Code Mode

Code mode vs JSON tool dispatch
The code-as-plan philosophy
Implementing a code executor
Typed SDK for the agent
Sandboxing code execution
When code mode beats tool dispatch
Gotchas

SECTION 01

Code mode vs JSON tool dispatch

Standard function calling: the model outputs {"name": "search", "args": {"query": "..."}}. Your code parses this JSON, routes to the right function, handles argument validation, runs the function, and returns the result. Each tool call is a round-trip.

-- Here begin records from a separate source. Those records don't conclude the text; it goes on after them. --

Lemma pending_reached ls s : pending_run ls pending = Ok s → ∃ L k, qinv L k s.
Proof.
  enough (∀ s0, (∃ L k, qinv L k s0) → pending_run ls s0 = Ok s → ∃ L k, qinv L k s) as Hrun.
  { apply Hrun. exists [], Nobody. apply qinv_init. }
  induction ls as [|l ls IH]; intros s0 Hs0; cbn; [by intros [= <-]|].
  intros (s1 & E & H)%bind_Ok. destruct Hs0 as (L & k & H0). eapply IH; [|done].
  destruct (lstep_inv L k l s0 s1 H0 E) as (L' & k' & ? & _). by exists L', k'.
Qed.

(** ** What the callback said *)

Lemma pending_run_snoc ls l s :
  pending_run (ls ++ [l]) pending = Ok s → ∃ s0, pending_run ls pending = Ok s0 ∧ pending_lstep l s0 = Ok s.
Proof.
  generalize pending. induction ls as [|l' ls IH]; intros s0; cbn [app pending_run].
  - intros (s1 & E & [= <-])%bind_Ok. by exists s0.
  - intros (s1 & E & H)%bind_Ok. rewrite E. by apply IH.
Qed.

(** In the run [ls] a poller asked the callback about the operation at [a], the
    callback said that it is complete, and no operation was put at this address
    since: the answer is about the operation that is there. *)
Definition said_complete (ls : list pending_label) (a : Z) : Prop :=
  ∃ ls1 i ls2 s prev next ne,
    ls = ls1 ++ Step i true :: ls2 ∧ pending_run ls1 pending = Ok s ∧
    threads s i = PTest prev a next ne ∧ ∀ j prom task, Append j a prom task ∉ ls2.

Lemma said_snoc ls l a :
  said_complete ls a → (∀ j prom task, l ≠ Append j a prom task) → said_complete (ls ++ [l]) a.
Proof.
  intros (ls1 & i & ls2 & s & prev & next & ne & -> & Hs & Ht & Hn) Hl.
  exists ls1, i, (ls2 ++ [l]), s, prev, next, ne. rewrite <- app_assoc. split; [done|].
  split; [done|]. split; [done|]. intros j prom task [H|H]%elem_of_app; [by eapply Hn|].
  apply list_elem_of_singleton in H. by eapply Hl.
Qed.

Lemma target_in_memory L k s i a : qinv L k s → target (threads s i) = Some a → is_Some (ops s !! a).
Proof.
  intros H Ht. pose proof (q_pc _ _ _ H i) as Hok.
  destruct (threads s i) as [| | | | | | |prev op next [|]|h op next [|]|prev op next ne] eqn:E; try done;
    injection Ht as ->; cbn in Hok; try done.
  - destruct Hok as (B & M & _ & _ & _ & x & Hx & _). eauto.
  - destruct Hok as (B & M & _ & _ & _ & x & Hx & _). eauto.
  - apply (q_ops _ _ _ H). right. exists i. by rewrite E.
Qed.

Ltac open_step H :=
  repeat match type of H with
  | context [match ?x with _ => _ end] => destruct x eqn:?; try done
  | (_ ← _; _) = Ok _ => apply bind_Ok in H as (? & ? & H)
  end.

(** A step of thread [i]: the others stay where they are, and [i] gets its target
    from the answer of the callback, or keeps it. *)
Lemma step_target i b s s' :
  pending_step i b s = Ok s' →
  (∀ j, j ≠ i → threads s' j = threads s j) ∧
  ∀ a, target (threads s' i) = Some a →
    target (threads s i) = Some a ∨ b = true ∧ ∃ prev next ne, threads s i = PTest prev a next ne.
Proof.
  unfold pending_step, append_step, poll_step. intros H. destruct (threads s i) eqn:E;
    try done; open_step H; injection H as <-; cbn;
    (split; [intros j Hj; by rewrite fn_lookup_insert_ne|]); intros a; rewrite fn_lookup_insert; cbn;
    try (by repeat case_match); try naive_solver.
Qed.

Lemma said_reached ls s :
  pending_run ls pending = Ok s → ∀ i a, target (threads s i) = Some a → said_complete ls a.
Proof.
  revert s. induction ls as [|l ls IH] using rev_ind; intros s; [by intros [= <-]|].
  intros Hr i a Ha. destruct (pending_run_snoc ls l s Hr) as (s0 & H0 & Hs).
  destruct (pending_reached ls s0 H0) as (L & k & Hq). specialize (IH s0 H0).
  destruct l as [j op prom task|j|j b]; cbn in Hs.
  - destruct (threads s0 j) eqn:E; try done. case_bool_decide as Hb; [|done]. injection Hs as <-.
    cbn in Ha. destruct (decide (i = j)) as [->|Hne]; [by rewrite fn_lookup_insert in Ha|].
    rewrite fn_lookup_insert_ne in Ha by done. apply said_snoc; [by eapply IH|].
    intros j' p' t' [= _ -> _ _]. destruct (target_in_memory L k s0 i a Hq Ha), Hb. congruence.
  - destruct (threads s0 j) eqn:E; try done. destruct (pollers s0 >? 0); [|done]. injection Hs as <-.
    cbn in Ha. destruct (decide (i = j)) as [->|Hne]; [by rewrite fn_lookup_insert in Ha|].
    rewrite fn_lookup_insert_ne in Ha by done. apply said_snoc; [by eapply IH|done].
  - destruct (step_target j b s0 s Hs) as [Hoth Hown]. destruct (decide (i = j)) as [->|Hne].
    + destruct (Hown a Ha) as [Ha'|(-> & prev & next & ne & Ht)]; [apply said_snoc; [by eapply IH|done]|].
      exists ls, j, [], s0, prev, next, ne. split; [done|]. split; [done|]. split; [done|].
      intros ? ? ? []%elem_of_nil.
    + rewrite Hoth in Ha by done. apply said_snoc; [by eapply IH|done].
Qed.

(** A step completes nothing, or the target of its thread. *)
Lemma step_completes l s s' :
  pending_lstep l s = Ok s' →
  completed s' = completed s ∧ (∀ a, is_Some (ops s !! a) → is_Some (ops s' !! a)) ∨
  ∃ i a x, target (threads s i) = Some a ∧ ops s !! a = Some x ∧
    completed s' = completed s ++ [action x] ∧ ops s' = delete a (ops s).
Proof.
  assert (∀ a x (m : gmap Z pending_op) b, is_Some (m !! b) → is_Some (<[a := x]> m !! b)) as Hins.
  { intros a x m b Hb. apply lookup_insert_is_Some'. by right. }
  destruct l as [i op prom task|i|i b]; cbn; intros H.
  - destruct (threads s i); try done. case_bool_decide; [|done]. injection H as <-. left. cbn. auto.
  - destruct (threads s i); try done. destruct (pollers s >? 0); [|done]. injection H as <-. by left.
  - unfold pending_step, append_step, poll_step in H. destruct (threads s i) eqn:E; try done;
      open_step H; injection H as <-; cbn; try (left; by auto).
    right. exists i, op. rewrite E. cbn.
    destruct (ops s !! op) as [y|] eqn:Ho; [|done].
    eexists. split; [done|]. split; [done|]. split; [|done].
    by match goal with H : deref (Some _) = Ok _ |- _ => injection H as -> end.
Qed.

(** The list that starts at [h] is determined by the memory. *)
Lemma seg_unique m h l l' :
  (∀ a x, m !! a = Some x → a ≠ NULL) → seg m h l NULL → seg m h l' NULL → l = l'.
Proof.
  intros Hm. revert h l'. induction l as [|a l IH]; intros h [|b l']; cbn; [done|..].
  - intros -> (<- & x & Hx & _). by apply Hm in Hx.
  - intros (-> & x & Hx & _) ->. by apply Hm in Hx.
  - intros (-> & x & Hx & H1) (<- & y & Hy & H2). f_equal. assert (y = x) as -> by congruence. by eapply IH.
Qed.
(** ** Properties *)

(** Without a thread at work or a polling task to start nothing is pending. *)
Lemma idle_complete L k s :
  qinv L k s → (∀ i, threads s i = PIdle) → pollers s = 0 → appended s ≡ₚ completed s.
Proof.
  intros Hq Hidle Hp. destruct (q_token _ _ _ Hq) as [H1 H2 H3 H4].
  assert (head s = NULL) as Hh.
  { apply H1. destruct k as [|i| |i]; [done| |cbn in H3; lia|].
    - by destruct (H2 i) as [_ E]; rewrite Hidle in E; specialize (E eq_refl).
    - by destruct (H4 i) as [_ E]; rewrite Hidle in E; specialize (E eq_refl). }
  assert (ops s = ∅) as Ho.
  { apply map_empty. intros a. destruct (ops s !! a) as [x|] eqn:Ha; [|done]. exfalso.
    destruct (proj1 (q_ops _ _ _ Hq a)) as [Hin|[i Hi]]; [eauto| |by rewrite Hidle in Hi].
    pose proof (q_list _ _ _ Hq) as Hs. destruct L as [|c L]; [by apply elem_of_nil in Hin|].
    rewrite Hh in Hs. destruct Hs as (<- & y & Hy & _). by apply (q_null _ _ _ Hq NULL y). }
  rewrite (q_log _ _ _ Hq), Ho. by rewrite fmap_empty, map_to_list_empty, app_nil_r.
Qed.

(** ** A poller to which every operation is complete *)

Lemma pending_run_app ls1 ls2 s :
  pending_run (ls1 ++ ls2) s = (s' ← pending_run ls1 s; pending_run ls2 s').
Proof.
  revert s. induction ls1 as [|l ls1 IH]; intros s; [done|]. cbn [app pending_run].
  destruct (pending_lstep l s) as [s'|]; [|done]. apply IH.
Qed.

(** Taking out the operation at the front is four accesses. *)
Lemma poll_front i s op x ne :
  threads s i = PLoop NULL op ne → head s = op → op ≠ NULL → ops s !! op = Some x →
  ∃ s', pending_run (replicate 4 (Step i true)) s = Ok s' ∧
    threads s' i = PLoop NULL (op_next x) (negb (op_next x =? NULL)) ∧ head s' = op_next x ∧
    ops s' = delete op (ops s) ∧ pollers s' = pollers s ∧ appended s' = appended s ∧
    ∀ j, j ≠ i → threads s' j = threads s j.
Proof.
  intros Ht Hh Hn Hx.
  set (s1 := goto i (PTest NULL op (op_next x) ne) s).
  set (s2 := goto i (PUnlink NULL op (op_next x) ne) s1).
  set (s3 := goto i (PComplete NULL op (op_next x) (negb (op_next x =? NULL))) (set_list_head (op_next x) s2)).
  set (s4 := goto i (PLoop NULL (op_next x) (negb (op_next x =? NULL))) (finish_op op x s3)).
  assert (threads s1 i = PTest NULL op (op_next x) ne) as T1 by apply fn_lookup_insert.
  assert (threads s2 i = PUnlink NULL op (op_next x) ne) as T2 by apply fn_lookup_insert.
  assert (threads s3 i = PComplete NULL op (op_next x) (negb (op_next x =? NULL))) as T3 by apply fn_lookup_insert.
  assert (pending_step i true s = Ok s1) as E1.
  { unfold pending_step, poll_step. rewrite Ht, (proj2 (Z.eqb_neq op NULL)), Hx by done. reflexivity. }
  assert (pending_step i true s1 = Ok s2) as E2.
  { unfold pending_step, poll_step. by rewrite T1. }
  assert (pending_step i true s2 = Ok s3) as E3.
  { unfold pending_step, poll_step. rewrite T2. change (head s2) with (head s).
    rewrite Hh, !Z.eqb_refl. reflexivity. }
  assert (pending_step i true s3 = Ok s4) as E4.
  { unfold pending_step, poll_step. rewrite T3.
    change (ops s3) with (ops s). rewrite Hx. reflexivity. }
  exists s4. cbn [replicate pending_run pending_lstep]. rewrite E1. cbn [mbind res_bind]. rewrite E2.
  cbn [mbind res_bind]. rewrite E3. cbn [mbind res_bind]. rewrite E4.
  split; [done|]. cbn. rewrite fn_lookup_insert. do 5 (split; [done|]).
  intros j Hj. by rewrite !fn_lookup_insert_ne.
Qed.

Lemma poll_all i L s :
  threads s i = PLoop NULL (head s) (negb (head s =? NULL)) → seg (ops s) (head s) L NULL → NoDup L →
  (∀ a x, ops s !! a = Some x → a ≠ NULL) →
  ∃ m s', pending_run (replicate m (Step i true)) s = Ok s' ∧ threads s' i = PIdle ∧
    pollers s' = pollers s ∧ appended s' = appended s ∧ ∀ j, j ≠ i → threads s' j = threads s j.
Proof.
  revert s. induction L as [|op L IH]; intros s Ht Hs Hnd Hnull.
  - cbn in Hs. exists 1%nat. cbn [replicate pending_run pending_lstep].
    unfold pending_step, poll_step. rewrite Ht, Hs. cbn. eexists. split; [reflexivity|]. cbn.
    rewrite fn_lookup_insert. do 3 (split; [done|]). intros j Hj. by rewrite fn_lookup_insert_ne.
  - destruct Hs as (Eh & x & Hx & Hs). apply NoDup_cons in Hnd as [Hni Hnd]. rewrite Eh in Ht.
    destruct (poll_front i s op x _ Ht Eh ltac:(by eapply Hnull) Hx) as (s1 & E1 & Ht1 & Hh1 & Ho1 & Hp1 & Ha1 & Hj1).
    destruct (IH s1) as (m & s' & E & Hti & Hp & Ha & Hj).
    + by rewrite Ht1, Hh1.
    + rewrite Hh1, Ho1. by apply seg_delete.
    + done.
    + intros a y. rewrite Ho1. intros [_ Hy]%lookup_delete_Some. by eapply Hnull.
    + exists (4 + m)%nat, s'. rewrite replicate_add, pending_run_app, E1. split; [exact E|].
      split; [done|]. split; [congruence|]. split; [congruence|]. intros j Hne. by rewrite Hj, Hj1.
Qed.

Lemma poll_completes L k s i :
  qinv L k s → (∀ j, threads s j = PIdle) → 0 < pollers s →
  ∃ m s', pending_run (StartPoll i :: replicate m (Step i true)) s = Ok s' ∧
    (∀ j, threads s' j = PIdle) ∧ pollers s' = 0 ∧ appended s' = appended s.
Proof.
  intros Hq Hidle Hp. pose proof (qinv_start L k s i Hq (Hidle i) ltac:(lia)) as Hq1.
  set (s1 := goto i PStart (set_pollers (pollers s - 1) s)) in *.
  assert (pollers s = 1) as Hone.
  { pose proof (tok_spawned _ _ (q_token _ _ _ Hq)) as E. destruct k; lia. }
  assert (head s1 ≠ NULL) as Hh by (intros Hh; by apply (tok_empty _ _ (q_token _ _ _ Hq1)) in Hh).
  destruct (poll_all i L (goto i (PLoop NULL (head s1) true) s1)) as (m & s' & E & Hti & Hps & Ha & Hj).
  - cbn. rewrite fn_lookup_insert. by rewrite (proj2 (Z.eqb_neq _ _)).
  - apply Hq1.
  - apply Hq1.
  - apply Hq1.
  - exists (S m), s'. split.
    + cbn [replicate pending_run pending_lstep]. rewrite Hidle, Z.gtb_ltb, (proj2 (Z.ltb_lt _ _)) by done. cbn [mbind res_bind].
      fold s1. unfold pending_step, poll_step. rewrite (fn_lookup_insert (threads s) i PStart : threads s1 i = _).
      rewrite (proj2 (Z.eqb_neq _ _)) by done. exact E.
    + split.
      * intros j. destruct (decide (j = i)) as [->|Hne]; [done|]. rewrite Hj by done. cbn.
        by rewrite !fn_lookup_insert_ne, Hidle by done.
      * split; [rewrite Hps; cbn; lia|by rewrite Ha].
Qed.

Code mode: the model outputs Python code that calls your API directly. Instead of multiple JSON dispatch round-trips, the model writes a complete program:

results = search("LLM benchmarks 2024")
filtered = [r for r in results if r.date > "2024-01-01"]
summary = summarise(filtered[:3])
final_answer(summary)

This is more powerful: the model can use loops, conditionals, list comprehensions, and intermediate variables without a round-trip per operation. It's also more compact — one code block does what would take 5+ JSON tool calls. The SmolAgents and Code Interpreter patterns both use this approach.

SECTION 02

The code-as-plan philosophy

In tool dispatch, the model's "plan" is implicit — it's revealed one tool call at a time. In code mode, the model's plan is the code itself, making it explicit, readable, and auditable before execution.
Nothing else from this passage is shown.